(** X1.  The caller's parameters are merged over the three default
    entries of the payload: every key of [params] is sent with the
    caller's value, even [model], [prompt] and [stream], and every other
    key keeps its default.  Without parameters the payload holds the
    defaults alone, and parameters that are not a mapping make the
    payload fail with [TypeError]. *)
Theorem payload_params_override
  (model : string) (prompt : value) (d : list (string * value)) :
  NoDup (map fst d) ->
  (exists p,
     payload model prompt (VDict d) = Return (VDict p)
     /\ forall k,
          assoc k p = match assoc k d with
                      | Some v => Some v
                      | None => assoc k (default_entries model prompt)
                      end)
  /\ payload model prompt VNone = Return (VDict (default_entries model prompt))
  /\ (forall l, l <> [] -> payload model prompt (VList l) = Raise TypeError)
  /\ (forall t, t <> EmptyString ->
        payload model prompt (VStr t) = Raise TypeError).
Proof.
  intros Hnd. split; [|split; [|split]].
  - unfold payload. destruct d as [|kv d'].
    + simpl. eexists. split; [reflexivity|]. intros k. reflexivity.
    + cbn [truthy]. eexists. split; [reflexivity|].
      intros k. apply (assoc_merged k (kv :: d') Hnd).
  - reflexivity.
  - intros [|x l] H; [congruence|reflexivity].
  - intros [|c t] H; [congruence|reflexivity].
Qed.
• • • •
■ PROBLEM REQUIREMENTS: Please say how many lines of the material above include "VDict", giving that number and no other words.

■ EXPECTED ANSWER: 2